Floyd, a 46-year-old black man in Minneapolis, Minnesota, died after being taken into police custody after one officer, Derek Chauvin, kneeled on his neck for over eight minutes as Floyd begged him to get off and told the officers, "I can't breathe."
Chauvin and three other officers were fired following the incident, and days later Chauvin was arrested on charges of third-degree murder.
After days of protests across the nation sparked by Floyd's killing, charges against Chauvin were elevated to second-degree murder, and the three other officers involved in Floyd's arrest and subsequent death were charged with aiding and abetting murder.
"I start thinking about all kinds of things about that video. That’s what’s making me so emotional, that his last words were 'Mom,' 'Mama.' This is what’s getting me," King said. In Floyd's last minutes, as recorded in the now infamous video of his killing, he can be heard calling out, "Momma! Momma! I’m through," as bystanders begged police to get off and let him breathe.
"It goes to the primal instinct that we all have, because your mother is your ultimate protector and his mother died two years ago," King explained. "We didn’t know that at the time. When I got emotional, I didn’t know that. But we know that now."

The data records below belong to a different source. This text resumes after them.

(** C8, where the servers depart from it.  On a server five hours west of
    Greenwich, at 10:00 local time of 10 January 2025, a submission of a new
    URL dated 2025-01-10, which is today's date there, is answered 400
    "Date cannot be in the past" by both servers and is not stored. *)
Theorem C8_today_refused_west_of_Greenwich :
  local_day Examples.west Examples.now_west = days_from_civil 2025 1 10
  /\ Date_parse_iso (lit "2025-01-10")
     = TimeValue (days_from_civil 2025 1 10 * msPerDay)
  /\ Sqlite.submit Date_parse_iso Examples.sqlite_env_west Examples.body_today
       Examples.empty_db
     = (mkResponse 400 (JError "Date cannot be in the past"),
        Examples.empty_db)
  /\ Sheets.submit Date_parse_iso toISOString_utc Examples.sheets_env_west
       Examples.body_today []
     = (mkResponse 400 (JError "Date cannot be in the past"), []).
Proof. repeat split; vm_compute; reflexivity. Qed.

(** C10.  Both servers use the trimmed URL for every test and for the
    stored row: two bodies whose URLs have the same trimmed form get the
    same answer and leave the same store, a stored row holds the trimmed
    URL, and after a successful submission a later one whose URL has the
    same trimmed form, and which passes the tests on the fields and on the
    date while the store answers, gets 409 "URL already submitted". *)
Theorem C10_url_is_trimmed_before_use :
  forall (Date_parse : JSString -> Date) (toISOString : Z -> JSString),
    (forall (env : Sqlite.Env) (d : Sqlite.Db) (u u' : JSString)
            (date : option JSString),
        trim u = trim u' ->
        Sqlite.submit Date_parse env (mkBody (Some u) date) d
        = Sqlite.submit Date_parse env (mkBody (Some u') date) d)
    /\ (forall (env1 env2 : Sqlite.Env) (d d' : Sqlite.Db)
               (u1 u2 date1 date2 : JSString) (i : IdVal),
          Sqlite.submit Date_parse env1 (mkBody (Some u1) (Some date1)) d
          = (mkResponse 200 (JSuccess i), d') ->
          trim u2 = trim u1 ->
          truthy date2 = true ->
          Sqlite.submittedInPast Date_parse env2 date2 = false ->
          Sqlite.insert_error env2 = None ->
          In (trim u1) (map url (Sqlite.entries d'))
          /\ Sqlite.submit Date_parse env2 (mkBody (Some u2) (Some date2)) d'
             = (mkResponse 409 (JError "URL already submitted"), d'))
    /\ (forall (env : Sheets.Env) (s : list Sheets.Row) (u u' : JSString)
               (date : option JSString),
          trim u = trim u' ->
          Sheets.submit Date_parse toISOString env (mkBody (Some u) date) s
          = Sheets.submit Date_parse toISOString env (mkBody (Some u') date) s)
    /\ (forall (env1 env2 : Sheets.Env) (s s' : list Sheets.Row)
               (u1 u2 date1 date2 : JSString) (i : IdVal),
          Sheets.submit Date_parse toISOString env1
            (mkBody (Some u1) (Some date1)) s
          = (mkResponse 200 (JSuccess i), s') ->
          trim u2 = trim u1 ->
          truthy date2 = true ->
          Sheets.submittedInPast Date_parse env2 date2 = false ->
          Sheets.submit_get_error env2 = None ->
          In (trim u1) (map Sheets.r1 s')
          /\ Sheets.submit Date_parse toISOString env2
               (mkBody (Some u2) (Some date2)) s'
             = (mkResponse 409 (JError "URL already submitted"), s')).
Proof.
  intros Date_parse toISOString. split; [| split; [| split]].
  - intros env d u u' date Heq. unfold Sqlite.submit.
    cbn [b_url b_date option_map]. rewrite Heq. reflexivity.
  - intros env1 env2 d d' u1 u2 date1 date2 i H1 Heq Hd2 Hpast Herr.
    destruct (Sqlite_submit_success_inv Date_parse env1 u1 date1 d d' i H1)
      as [Hu Hin].
    split; [exact Hin|].
    apply Sqlite_submit_duplicate; try assumption; rewrite Heq; assumption.
  - intros env s u u' date Heq. unfold Sheets.submit.
    cbn [b_url b_date option_map]. rewrite Heq. reflexivity.
  - intros env1 env2 s s' u1 u2 date1 date2 i H1 Heq Hd2 Hpast Herr.
    destruct (Sheets_submit_success_inv Date_parse toISOString env1 u1 date1
                s s' i H1) as [Hu Hin].
    split.
    + unfold Sheets.column_B in Hin. apply in_flat_map in Hin.
      destruct Hin as [r [Hr Hx]]. apply in_map_iff. exists r.
      destruct (truthy (Sheets.r1 r)); [|destruct Hx].
      destruct Hx as [Hx | []]. split; assumption.
    + rewrite Sheets_submit_checked by (try rewrite Heq; assumption).
      rewrite Hpast, Herr, Heq.
      apply array_includes_In in Hin. rewrite Hin. reflexivity.
Qed.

King also reflected on how these events, and countless other similar incidents of police brutality and systemic racism, make her scared for her adult children, who both live across the country from her in Los Angeles.
"My son is 33 years old, and I'm worried about him, saying, 'Will, please don't walk Scott [his dog], please don't take him for long walks, everything is so volatile,'" King explained. "He lives in the Santa Monica area, close to there, so he can hear the police choppers and he can hear the sounds of the city. And Santa Monica as you know is a very affluent town... but I'm worried about him walking his frickin’ dog... I worry for him being a black man, period."
"I worry a lot about his safety. Welcome to being black in America. This is not new," she added.
King said she's also found it interesting "how white people are processing this and black people are processing it. Because it is black and white, but it should be a human issue. This is about humanity."